In December 2010, US President Barack Obama signed the bill to provide children with healthier school meals to fight child hunger. Obama said that now, there are many children across the United States who are unable to enjoy school meals and the meals are not healthy enough.

The bill guarantees $4.5 billion over the next 10 years to support the government's child nutrition program, including school meals. This will allow more American children to enjoy campus meals and allow the Ministry of Agriculture to tailor nutrition guidelines for foods for school meals, including vending machines.

At present, there are 17 million children in the United States living in families that find it difficult to live. One third of American children are overweight or obese. Michelle First Lady also launched the "Let's Get It Started" program in February 2010, which also aims to reduce the child obesity rate.

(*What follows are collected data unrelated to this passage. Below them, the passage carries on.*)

(* ===== verification/SparseFormat.v ===== *)
(** * The sparse image format (sparse_format.h)

    The two on-disk structures as records, with the memory image a little-endian
    machine writes for them and reads back. *)
From S2P Require Import Prelude.

Definition SPARSE_HEADER_MAGIC : Z := 0xed26ff3a.
Definition CHUNK_TYPE_RAW : Z := 0xCAC1.
Definition CHUNK_TYPE_FILL : Z := 0xCAC2.
Definition CHUNK_TYPE_DONT_CARE : Z := 0xCAC3.
Definition CHUNK_TYPE_CRC32 : Z := 0xCAC4.

Definition SPARSE_HEADER_MAJOR_VER : Z := 1.
Definition SPARSE_HEADER_MINOR_VER : Z := 0.
Definition SPARSE_HEADER_LEN : Z := 28.
Definition CHUNK_HEADER_LEN : Z := 12.

Record sparse_header := mk_sparse_header {
  magic : Z;
  major_version : Z;
  minor_version : Z;
  file_hdr_sz : Z;
  chunk_hdr_sz : Z;
  blk_sz : Z;
  total_blks : Z;
  total_chunks : Z;
  image_checksum : Z
}.

Record chunk_header := mk_chunk_header {
  chunk_type : Z;
  reserved1 : Z;
  chunk_sz : Z;
  total_sz : Z
}.

Definition sparse_header_bytes (h : sparse_header) : list byte :=
  le_split 4 (magic h) ++ le_split 2 (major_version h) ++ le_split 2 (minor_version h) ++
  le_split 2 (file_hdr_sz h) ++ le_split 2 (chunk_hdr_sz h) ++ le_split 4 (blk_sz h) ++
  le_split 4 (total_blks h) ++ le_split 4 (total_chunks h) ++ le_split 4 (image_checksum h).

Definition chunk_header_bytes (h : chunk_header) : list byte :=
  le_split 2 (chunk_type h) ++ le_split 2 (reserved1 h) ++
  le_split 4 (chunk_sz h) ++ le_split 4 (total_sz h).

(** The field of [n] bytes at offset [o] of a structure. *)
Definition field (o n : nat) (b : list byte) : Z := le_combine (take n (drop o b)).

Definition sparse_header_of_bytes (b : list byte) : sparse_header :=
  mk_sparse_header (field 0 4 b) (field 4 2 b) (field 6 2 b) (field 8 2 b) (field 10 2 b)
    (field 12 4 b) (field 16 4 b) (field 20 4 b) (field 24 4 b).

Definition chunk_header_of_bytes (b : list byte) : chunk_header :=
  mk_chunk_header (field 0 2 b) (field 2 2 b) (field 4 4 b) (field 8 4 b).

Definition sparse_header_ok (h : sparse_header) : Prop :=
  is_u32 (magic h) /\ is_u16 (major_version h) /\ is_u16 (minor_version h) /\
  is_u16 (file_hdr_sz h) /\ is_u16 (chunk_hdr_sz h) /\ is_u32 (blk_sz h) /\
  is_u32 (total_blks h) /\ is_u32 (total_chunks h) /\ is_u32 (image_checksum h).

Definition chunk_header_ok (h : chunk_header) : Prop :=
  is_u16 (chunk_type h) /\ is_u16 (reserved1 h) /\ is_u32 (chunk_sz h) /\ is_u32 (total_sz h).

(** ** Lemmas *)

Lemma length_le_split n z : length (le_split n z) = n.
Proof. apply LittleEndianList.length_le_split. Qed.

Lemma le_combine_split_u32 z : is_u32 z -> le_combine (le_split 4 z) = z.
Proof. intros H. rewrite LittleEndianList.le_combine_split. by apply Z.mod_small. Qed.

Lemma le_combine_split_u16 z : is_u16 z -> le_combine (le_split 2 z) = z.
Proof. intros H. rewrite LittleEndianList.le_combine_split. by apply Z.mod_small. Qed.

(** A field that starts where the first part ends. *)
Lemma field_here n a b : length a = n -> field 0 n (a ++ b) = le_combine a.
Proof. intros <-. unfold field. by rewrite drop_0, take_app_length. Qed.

Lemma field_skip o n m a b : length a = m -> field (m + o) n (a ++ b) = field o n b.
Proof.
  intros <-. unfold field. rewrite drop_app_ge by lia. do 3 f_equal. lia.
Qed.

Lemma field_here_nil n a : length a = n -> field 0 n a = le_combine a.
Proof. intros <-. unfold field. by rewrite drop_0, firstn_all. Qed.

Lemma field_past o n m a b : length a = m -> (m <= o)%nat -> field o n (a ++ b) = field (o - m) n b.
Proof. intros Ha Ho. rewrite <- (field_skip (o - m) n m a b Ha). f_equal. lia. Qed.

(** Walk over the blocks before a field. *)
Ltac walk :=
  repeat first
    [ rewrite field_here by apply length_le_split
    | rewrite field_here_nil by apply length_le_split
    | match goal with |- context [field ?o ?n (?a ++ ?b)] =>
        rewrite (field_past o n _ a b) by first [apply length_le_split | eassumption | cbn; lia]; cbn [Nat.sub]
      end ].

Ltac solve_fields :=
  repeat first
    [ rewrite field_here by apply length_le_split
    | rewrite field_here_nil by apply length_le_split
    | match goal with
      | |- context [field ?o ?n (le_split ?m ?x ++ ?b)] =>
          replace (field o n (le_split m x ++ b)) with (field (o - m) n b)
            by (symmetry; rewrite <- (field_skip (o - m) n m (le_split m x) b)
                  by apply length_le_split; f_equal; lia); simpl (o - m)%nat
      end ].

Lemma sparse_header_roundtrip h :
  sparse_header_ok h -> sparse_header_of_bytes (sparse_header_bytes h) = h.
Proof.
  intros (? & ? & ? & ? & ? & ? & ? & ? & ?).
  unfold sparse_header_of_bytes, sparse_header_bytes. solve_fields.
  rewrite !le_combine_split_u32, !le_combine_split_u16 by done. by destruct h.
Qed.

Lemma chunk_header_roundtrip h :
  chunk_header_ok h -> chunk_header_of_bytes (chunk_header_bytes h) = h.
Proof.
  intros (? & ? & ? & ?).
  unfold chunk_header_of_bytes, chunk_header_bytes. solve_fields.
  rewrite !le_combine_split_u32, !le_combine_split_u16 by done. by destruct h.
Qed.

Lemma length_sparse_header_bytes h : length (sparse_header_bytes h) = Z.to_nat SPARSE_HEADER_LEN.
Proof. unfold sparse_header_bytes. rewrite !length_app, !length_le_split. done. Qed.

Lemma length_chunk_header_bytes h : length (chunk_header_bytes h) = Z.to_nat CHUNK_HEADER_LEN.
Proof. unfold chunk_header_bytes. rewrite !length_app, !length_le_split. done. Qed.

#[global] Opaque chunk_header_bytes sparse_header_bytes chunk_header_of_bytes
  sparse_header_of_bytes LittleEndianList.le_split LittleEndianList.le_combine.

Kaplan called the bill "very good." He said: "Now obesity has become a more serious problem than malnutrition."

New menu will reduce daily calorie intake

In March 2010, the U.S. Congress passed the Patient Protection and Affordable Care Act, which requires chain restaurants with more than 20 restaurants to list the total calories contained in a meal before the spring of 2011. the amount. According to the FDA, the new bill also requires the listing of the number of calories sold in the vending machines.

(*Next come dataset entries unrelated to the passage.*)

Lemma image_add E nm bs l lo mid hi x y :
  lo <= mid <= hi -> image E nm bs l lo mid = Some x -> image E nm bs l mid hi = Some y ->
  image E nm bs l lo hi = Some (x ++ y).
Proof.
  intros Hm Hx Hy. unfold image in *.
  replace (Z.to_nat (hi - lo)) with (Z.to_nat (mid - lo) + Z.to_nat (hi - mid))%nat by lia.
  eapply image_n_add; [done|]. rewrite <- Hy. f_equal. lia.
Qed.

Lemma image_ext E nm nm' bs l l' lo hi :
  (forall k, lo <= k < hi -> block_bytes E nm bs (view bs l k) = block_bytes E nm' bs (view bs l' k)) ->
  image E nm bs l lo hi = image E nm' bs l' lo hi.
Proof. intros H. apply image_n_ext. intros k Hk. apply H. lia. Qed.

Lemma image_empty E nm bs l lo : image E nm bs l lo lo = Some [].
Proof. unfold image. by rewrite Z.sub_diag. Qed.

(** A range in which nothing is queued reads as zeros. *)
Lemma image_gap E nm bs l lo hi :
  0 <= bs -> lo <= hi -> (forall k, lo <= k < hi -> view bs l k = None) ->
  image E nm bs l lo hi = Some (zeros (bs * (hi - lo))).
Proof.
  intros Hbs Hle Hn. unfold image.
  assert (H : forall n lo, (forall k, lo <= k < lo + Z.of_nat n -> view bs l k = None) ->
    image_n (fun k => block_bytes E nm bs (view bs l k)) lo n = Some (zeros (bs * Z.of_nat n))).
  { intros n. induction n as [|n IH]; intros lo' Hv.
    - simpl. by rewrite Z.mul_0_r.
    - cbn [image_n]. rewrite Hv by lia. simpl block_bytes. rewrite IH by (intros; apply Hv; lia).
      rewrite <- zeros_add by nia. do 2 f_equal. lia. }
  rewrite H by (intros; apply Hn; lia). rewrite Z2Nat.id by lia. done.
Qed.

Lemma in_range_Some off n c d :
  in_range off n c = Some d <-> 0 <= off /\ 0 <= n /\ off + n <= blen c /\ d = slice off n c.
Proof.
  unfold in_range. zcases; simpl; split; try (intros [= <-]); try (intros (? & ? & ? & ->)); try done; lia.
Qed.

Lemma resolve_blen E nm p n d : resolve E nm p n = Some d -> 0 <= n /\ blen d = n.
Proof.
  destruct p as [c|f off|fd off|v]; simpl.
  - intros (? & ? & ? & ->)%in_range_Some. split; [done|]. by apply blen_slice.
  - destruct (nm !! f) as [s|]; [|done]. destruct (e_file E s); [|done].
    intros (? & ? & ? & ->)%in_range_Some. split; [done|]. by apply blen_slice.
  - destruct (e_fd E fd); [|done].
    intros (? & ? & ? & ->)%in_range_Some. split; [done|]. by apply blen_slice.
  - destruct (Z.leb_spec 0 n); [|done]. intros [= <-]. split; [done|]. by apply blen_fill_bytes.
Qed.

(** Cutting a payload: a prefix, and what is left behind it. *)
Lemma resolve_cut E nm p q n d :
  0 <= q -> 0 <= n -> resolve E nm p (4 * q + n) = Some d ->
  resolve E nm p (4 * q) = Some (slice 0 (4 * q) d) /\
  resolve E nm (payload_shift p (4 * q)) n = Some (slice (4 * q) n d).
Proof.
  intros Hq Hn H. set (a := 4 * q) in *. assert (0 <= a) by lia.
  destruct p as [c|f off|fd off|v]; simpl in *.
  - apply in_range_Some in H as (_ & _ & Hl & ->). split.
    + apply in_range_Some. rewrite slice_slice by lia. split_and!; done || lia.
    + apply in_range_Some. rewrite slice_slice by lia.
      unfold slice, blen in *. rewrite !drop_drop, !length_drop.
      split_and!; [lia..|]. do 2 f_equal. lia.
  - destruct (nm !! f) as [s|]; [|done]. destruct (e_file E s) as [c|]; [|done].
    apply in_range_Some in H as (? & _ & Hl & ->).
    split; apply in_range_Some; rewrite slice_slice by lia; split_and!; lia || (f_equal; lia).
  - destruct (e_fd E fd) as [c|]; [|done]. apply in_range_Some in H as (? & _ & Hl & ->).
    split; apply in_range_Some; rewrite slice_slice by lia; split_and!; lia || (f_equal; lia).
  - revert H. zdec. intros [= <-]. rewrite fill_bytes_prefix by lia. split; [done|].
    f_equal. unfold a. rewrite fill_bytes_add by done.
    rewrite <- (app_nil_r (fill_bytes v n)) at 2.
    symmetry. rewrite <- (blen_fill_bytes v n Hn) at 1. apply slice_here.
    by rewrite blen_fill_bytes by lia.
Qed.

Lemma slice_split_at {A} a (l : list A) n :
  0 <= a -> 0 <= n -> a + n = blen l -> l = slice 0 a l ++ slice a n l.
Proof.
  intros Ha Hn Hl. transitivity (slice 0 (a + n) l); [rewrite Hl; symmetry; apply slice_all|].
  by rewrite slice_add by lia.
Qed.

In fact, as early as July 2008, New York City was the first to set a precedent. Chain restaurants such as fast food restaurants and casual restaurants were required to clearly list the calorie content of food on the menu. The authorities pointed out that the new regulations can prevent at least 150,000 New Yorkers from becoming overweight and prevent at least 30,000 people from suffering from diabetes within five years.

The doctor said that the new bill will make people realize that a cup of latte coffee may contain 300 calories; a small dish of cookies may contain 1,000 calories. As to whether this measure will greatly reduce the obesity rate in the United States, doctors are unwilling. Kaplan said that the new bill may be useful, but the actual effect may be minimal.

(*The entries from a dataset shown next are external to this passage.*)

Lemma write_fill_ok o b bytes room v n :
  out_inv o -> holds b bytes room -> 0 < n -> bs * n < 2 ^ 31 ->
  blen (emit sp bs (CFill v n)) <= room ->
  wrote b bytes room (emit sp bs (CFill v n)) (write_fill_chunk ops o b (bs * n) v).
Proof using All.
  intros Ho Hh Hn H31 Hr. destruct (Ho) as (Hsp & Huc & Hob & Hol & Hz & Hfb).
  unfold write_fill_chunk. rewrite Hsp. destruct sp eqn:Esp; cbn [emit chunk_bytes chunk_image] in *.
  - unfold write_sparse_fill_chunk, check_div. rewrite Hob. zdec. cbn [obind].
    assert (Hdn : DIV_ROUND_UP (bs * n) bs = n) by (apply DIV_ROUND_UP_mul; lia).
    rewrite align32_ok by (rewrite ?Hdn; nia). rewrite Hdn.
    rewrite s32_small by nia. rewrite u32_small by (unfold is_u32; nia).
    rewrite (Z.mul_comm bs n), Z.div_mul by lia.
    assert (Hl4 : blen (le_split 4 v) = 4) by (unfold blen; by rewrite length_le_split).
    rewrite blen_app, blen_chunk_header, Hl4 in Hr.
    set (h := chunk_header_bytes _) in *.
    assert (Hbh : blen h = CHUNK_HEADER_LEN) by apply blen_chunk_header.
    destruct (holds_write_all b bytes room h) as (b1 & Hw1 & Hh1); rewrite ?Hbh in *; [done|lia|done|].
    rewrite Hw1. simpl.
    destruct (holds_write_all b1 _ _ (le_split 4 v) Hh1) as (b2 & Hw2 & Hh2);
      rewrite ?Hl4 in *; [lia|lia|].
    rewrite Hw2. simpl. eexists _, b2. split; [done|]. split; [by destruct (use_crc o)|].
    rewrite blen_app, Hbh, Hl4, app_assoc. eapply holds_weaken; [|exact Hh2]. lia.
  - unfold write_normal_fill_chunk. rewrite Hob, fill_words_ok by done.
    rewrite blen_fill_bytes in Hr by nia.
    set (o' := with_fill_buf o (fill_bytes v bs)).
    replace (bs * n) with (bs * Z.of_nat (Z.to_nat n)) in * by lia.
    destruct (fill_loop_ok (Z.to_nat (bs * Z.of_nat (Z.to_nat n))) o' v (Z.to_nat n) b bytes room)
      as (b' & Hl & Hh'); [done|done|done|nia|done|].
    rewrite Hl. simpl. eexists _, b'. split; [done|]. split.
    + destruct Ho as (Ho1 & _). split_and!; [exact Ho1|exact Huc|exact Hob|exact Hol|exact Hz|].
      apply blen_fill_bytes; lia.
    + by rewrite blen_fill_bytes by lia.
Qed.

Lemma mmap_ok c off len :
  0 <= off -> 0 <= len -> off + len <= blen c -> mmap_bytes c off len = Done (slice off len c).
Proof using.
  intros H1 H2 H3. unfold mmap_bytes, ALIGN.
  pose proof (DIV_ROUND_UP_bounds (blen c) 4096). zdec. by rewrite slice_app_l by lia.
Qed.

Lemma write_mapped_ok o b bytes room len off c :
  out_inv o -> holds b bytes room -> 0 < len -> 0 <= off -> off + len <= blen c ->
  bs * DIV_ROUND_UP len bs + 4096 <= 2 ^ 31 ->
  let ch := CRaw (slice off len c ++ zeros (bs * DIV_ROUND_UP len bs - len)) in
  blen (emit sp bs ch) <= room ->
  wrote b bytes room (emit sp bs ch) (write_mapped_chunk ops o b len off c).
Proof using All.
  intros Ho Hh Hl Ho' Hc H31 ch Hr. unfold write_mapped_chunk.
  rewrite land_page. pose proof (Z.mod_pos_bound off 4096 ltac:(lia)).
  pose proof (DIV_ROUND_UP_bounds len bs ltac:(lia)) as Hd.
  rewrite s32_small by lia. zdec.
  replace (Z.land off (Z.lnot (4096 - 1)) + off mod 4096) with off by (rewrite <- land_page; lia).
  rewrite mmap_ok by lia. cbn [obind].
  assert (Hs : slice 0 len (slice off len c) = slice off len c).
  { rewrite slice_slice by lia. by rewrite Z.add_0_r. }
  pose proof (write_data_ok o b bytes room len (slice off len c)) as Hw.
  rewrite Hs in Hw. apply Hw; try done. rewrite blen_slice by lia. lia.
Qed.

(** One queued block. *)
Lemma write_block_ok o b bytes room bb d :
  out_inv o -> holds b bytes room -> wf_bb bs bb -> fill_aligned bs bb ->
  resolve E nm (bb_payload bb) (bb_len bb) = Some d ->
  bs * bb_blocks bs bb + 4096 <= 2 ^ 31 ->
  blen (emit sp bs (block_chunk bs bb d)) <= room ->
  exists o' b', sparse_file_write_block ops world_of nm o b bb = Done (o', b') /\ out_inv o' /\
    holds b' (bytes ++ emit sp bs (block_chunk bs bb d))
      (room - blen (emit sp bs (block_chunk bs bb d))).
Proof using All.
  intros Ho Hh Hwf Hfa Hd H31 Hr. assert (Hlen : 0 < bb_len bb) by apply Hwf.
  assert (Hgo : forall r, wrote b bytes room (emit sp bs (block_chunk bs bb d)) r ->
    exists o' b', (let! (o, b, _) := r in Done (o, b)) = Done (o', b') /\ out_inv o' /\
      holds b' (bytes ++ emit sp bs (block_chunk bs bb d))
        (room - blen (emit sp bs (block_chunk bs bb d)))).
  { intros r (o' & b' & -> & ? & ?). by exists o', b'. }
  unfold sparse_file_write_block. apply Hgo. clear Hgo.
  pose proof (holds_sees b bytes room Hh) as [Hfds Hfiles].
  unfold block_chunk, fill_aligned, bb_blocks in *.
  destruct (bb_payload bb) as [data|f off|fd off|v]; simpl in Hd.
  - apply in_range_Some in Hd as (_ & _ & Hl & ->). by apply write_data_ok.
  - destruct (nm !! f) as [name|]; [|done]. destruct (e_file E name) as [c|] eqn:He; [|done].
    apply in_range_Some in Hd as (? & _ & Hl & ->).
    unfold write_file_chunk. rewrite (Hfiles _ _ He). by apply write_mapped_ok.
  - destruct (e_fd E fd) as [c|] eqn:He; [|done].
    apply in_range_Some in Hd as (? & _ & Hl & ->).
    unfold write_fd_chunk. destruct (Hfds _ _ He) as (f & -> & <-). by apply write_mapped_ok.
  - apply Z.mod_divide in Hfa as [k Hk]; [|lia]. rewrite Z.mul_comm in Hk.
    rewrite Hk in *. rewrite DIV_ROUND_UP_mul in * by lia. apply write_fill_ok; try done; nia.
Qed.

Lemma write_blocks_loop_ok o b bytes room last l cs :
  out_inv o -> holds b bytes room -> 0 <= last -> wf_from bs last l ->
  Forall (fill_aligned bs) l -> chunks_from E nm bs last l = Some cs ->
  bs * last_end bs last l + 4096 <= 2 ^ 31 -> blen (emit_all sp bs cs) <= room ->
  exists o' b', write_blocks_loop ops world_of nm bs o b last l = Done (o', b', last_end bs last l) /\
    out_inv o' /\ holds b' (bytes ++ emit_all sp bs cs) (room - blen (emit_all sp bs cs)).
Proof using All.
  revert o b bytes room last cs.
  induction l as [|bb tl IH]; intros o b bytes room last cs Ho Hh H0 Hwf Hfa Hcs H31 Hr.
  { injection Hcs as <-. exists o, b. change (emit_all sp bs []) with (@nil byte).
    rewrite app_nil_r, Z.sub_0_r. done. }
  simpl in Hcs. destruct (resolve _ _ _ _) as [d|] eqn:Hd; [|done].
  destruct (chunks_from _ _ _ _ tl) as [cs'|] eqn:Hcs'; [|done]. injection Hcs as <-.
  destruct Hwf as (Hlo & Hbb & Htl). apply Forall_cons in Hfa as [Hfb Hfa].
  pose proof (last_end_le bs _ _ ltac:(lia) Htl) as Hle.
  pose proof (bb_blocks_pos bs ltac:(lia) bb Hbb) as Hp. simpl in H31.
  set (c := block_chunk bs bb d) in *.
  change (c :: cs') with ([c] ++ cs') in Hr |- *. rewrite !emit_all_app, !blen_app in *.
  assert (Hc1 : emit_all sp bs [c] = emit sp bs c) by apply app_nil_r. rewrite Hc1 in *.
  pose proof (blen_nonneg (emit_all sp bs (skip_to last (bb_block bb)))).
  pose proof (blen_nonneg (emit sp bs c)). pose proof (blen_nonneg (emit_all sp bs cs')).
  assert (Hsk : exists o1 b1, (if last <? bb_block bb then
      let! (o, b, _) := write_skip_chunk ops o b (u32 (bb_block bb - last) * bs) in Done (o, b)
      else Done (o, b)) = Done (o1, b1) /\ out_inv o1 /\
      holds b1 (bytes ++ emit_all sp bs (skip_to last (bb_block bb)))
        (room - blen (emit_all sp bs (skip_to last (bb_block bb))))).
  { unfold skip_to in *. destruct (Z.ltb_spec last (bb_block bb)).
    - assert (Hone : emit_all sp bs [CSkip (bb_block bb - last)] = emit sp bs (CSkip (bb_block bb - last)))
        by apply app_nil_r. rewrite Hone in *.
      rewrite u32_small by (destruct Hbb as (? & ? & ?); unfold is_u32, bb_end in *; lia).
      rewrite (Z.mul_comm _ bs).
      destruct (write_skip_ok o b bytes room (bb_block bb - last)) as (o1 & b1 & -> & Ho1 & Hh1);
        [done|done|lia|unfold bb_end in *; nia|lia|]. by exists o1, b1.
    - exists o, b. change (emit_all sp bs []) with (@nil byte). by rewrite app_nil_r, Z.sub_0_r. }
  destruct Hsk as (o1 & b1 & Hs1 & Ho1 & Hh1). cbn [write_blocks_loop]. rewrite Hs1. cbn [obind].
  destruct (write_block_ok o1 b1 _ _ bb d Ho1 Hh1 Hbb Hfb Hd) as (o2 & b2 & -> & Ho2 & Hh2);
    [unfold bb_end in *; nia|unfold c in *; lia|]. cbn [obind].
  rewrite div_round_up32_ok by (destruct Hbb as (? & ? & ?); unfold bb_end, bb_blocks in *; lia || nia).
  rewrite u32_small by (destruct Hbb as (? & ? & ?); unfold is_u32, bb_end, bb_blocks in *; lia).
  destruct (IH o2 b2 _ _ (bb_end bs bb) cs' Ho2 Hh2) as (o3 & b3 & Hl3 & Ho3 & Hh3); try done.
  { destruct Hbb as (? & _). unfold bb_end. lia. }
  { fold c. lia. }
  exists o3, b3. split; [exact Hl3|]. split; [done|]. fold c in Hh3.
  rewrite <- !app_assoc in Hh3. eapply holds_weaken; [|exact Hh3]. lia.
Qed.

Lemma write_all_blocks_ok s o b bytes room cs n :
  sf_block_size s = bs -> sf_names s = nm -> sf_len s = bs * n ->
  out_inv o -> holds b bytes room -> wf_from bs 0 (sf_blocks s) ->
  Forall (fill_aligned bs) (sf_blocks s) -> last_end bs 0 (sf_blocks s) <= n ->
  bs * n + 4096 <= 2 ^ 31 -> chunks_of E s = Some cs -> blen (emit_all sp bs cs) <= room ->
  exists o' b', write_all_blocks ops world_of s o b = Done (o', b', 0) /\ out_inv o' /\
    holds b' (bytes ++ emit_all sp bs cs) (room - blen (emit_all sp bs cs)).
Proof using All.
  intros Hsb Hsn Hsl Ho Hh Hwf Hfa Hend H31 Hcs Hr.
  unfold chunks_of in Hcs. rewrite Hsb, Hsn, Hsl, DIV_ROUND_UP_mul in Hcs by lia.
  destruct (chunks_from _ _ _ _ _) as [cs'|] eqn:Hcs'; [|done]. injection Hcs as <-.
  rewrite emit_all_app, blen_app in *.
  set (e := last_end bs 0 (sf_blocks s)) in *.
  pose proof (blen_nonneg (emit_all sp bs (skip_to e n))).
  destruct (write_blocks_loop_ok o b bytes room 0 (sf_blocks s) cs') as (o1 & b1 & Hl & Ho1 & Hh1);
    try done; [fold e; nia|lia|].
  unfold write_all_blocks. rewrite Hsn, Hsb, Hl. cbn [obind]. fold e. rewrite Hsl.
  replace (bs * n - e * bs) with (bs * (n - e)) by lia.
  destruct (Z.ltb_spec (bs * (n - e)) 0); [nia|]. unfold skip_to in *.
  destruct (Z.ltb_spec e n).
  - destruct (Z.ltb_spec 0 (bs * (n - e))); [|nia].
    assert (Hone : emit_all sp bs [CSkip (n - e)] = emit sp bs (CSkip (n - e))) by apply app_nil_r.
    rewrite Hone in *.
    pose proof (last_end_le bs 0 (sf_blocks s) ltac:(lia) Hwf) as He0. fold e in He0.
    destruct (write_skip_ok o1 b1 _ _ (n - e) Ho1 Hh1) as (o2 & b2 & -> & Ho2 & Hh2);
      [lia|nia|lia|].
    exists o2, b2. split; [done|]. split; [done|]. rewrite <- app_assoc in Hh2.
    eapply holds_weaken; [|exact Hh2]. lia.
  - assert (n - e = 0) as -> by lia. rewrite Z.mul_0_r, Z.ltb_irrefl.
    exists o1, b1. split; [done|]. split; [done|]. change (emit_all sp bs []) with (@nil byte).
    change (blen (@nil byte)) with 0. rewrite app_nil_r. eapply holds_weaken; [|exact Hh1]. lia.
Qed.
End Writer.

The genome will find the right medicine for people

International Top Cardiologist and Eric Tupper, Director of the American Academy of Scripps Conversion Research Institute, said that 10 years ago, sequencing a complete human genome could cost 3 billion U.S. dollars; in 2010, the cost would drop to 10,000 U.S. dollars. Around the dollar. In 2011, its cost is expected to drop to 4,000 US dollars. Moreover, as sequencing costs continue to decrease, more breakthroughs in the field of genome research will occur in 2011. He said: "This area is booming after the spring rain."

For example, Toporp said that last year, Meco Healthcare and CVC/Caremark, the largest pharmaceutical retailer in the United States, began testing large-scale patient genes for the heart disease drug Plavix. The researchers found that the two genes PON1 and CYP2C19 can determine how patients respond to Plavix. "These two genes explain why this drug (which is the world's second-largest sales volume) will work well in two-thirds of patients, but it will be ineffective for others or have side effects."

Topor said: "Gene analysis will save a lot of costs, so that patients will not long-term use those expensive drugs that do not help the disease in the slightest."

Genome research helps to understand cancer

Topol predicts that the reduction in the cost of genome sequencing will also bring good news to cancer research. "Since sequencing has become so cheap and quick, biological information is becoming more advanced." With these more rapid technologies, cancer researchers will be able to compare the patient's innate genome with the mutated genomes caused by their tumors to find the genes that cause cancer.

Topor said that such studies have benefited melanoma patients who are taking the potent drug PLX4032. Genome studies have demonstrated that patients with melanoma tumors with BRAF mutations will benefit from the drug; patients with BRAF mutations in their tumors will worsen their condition after taking the drug. Toper said that in 2011, similar studies will all become better.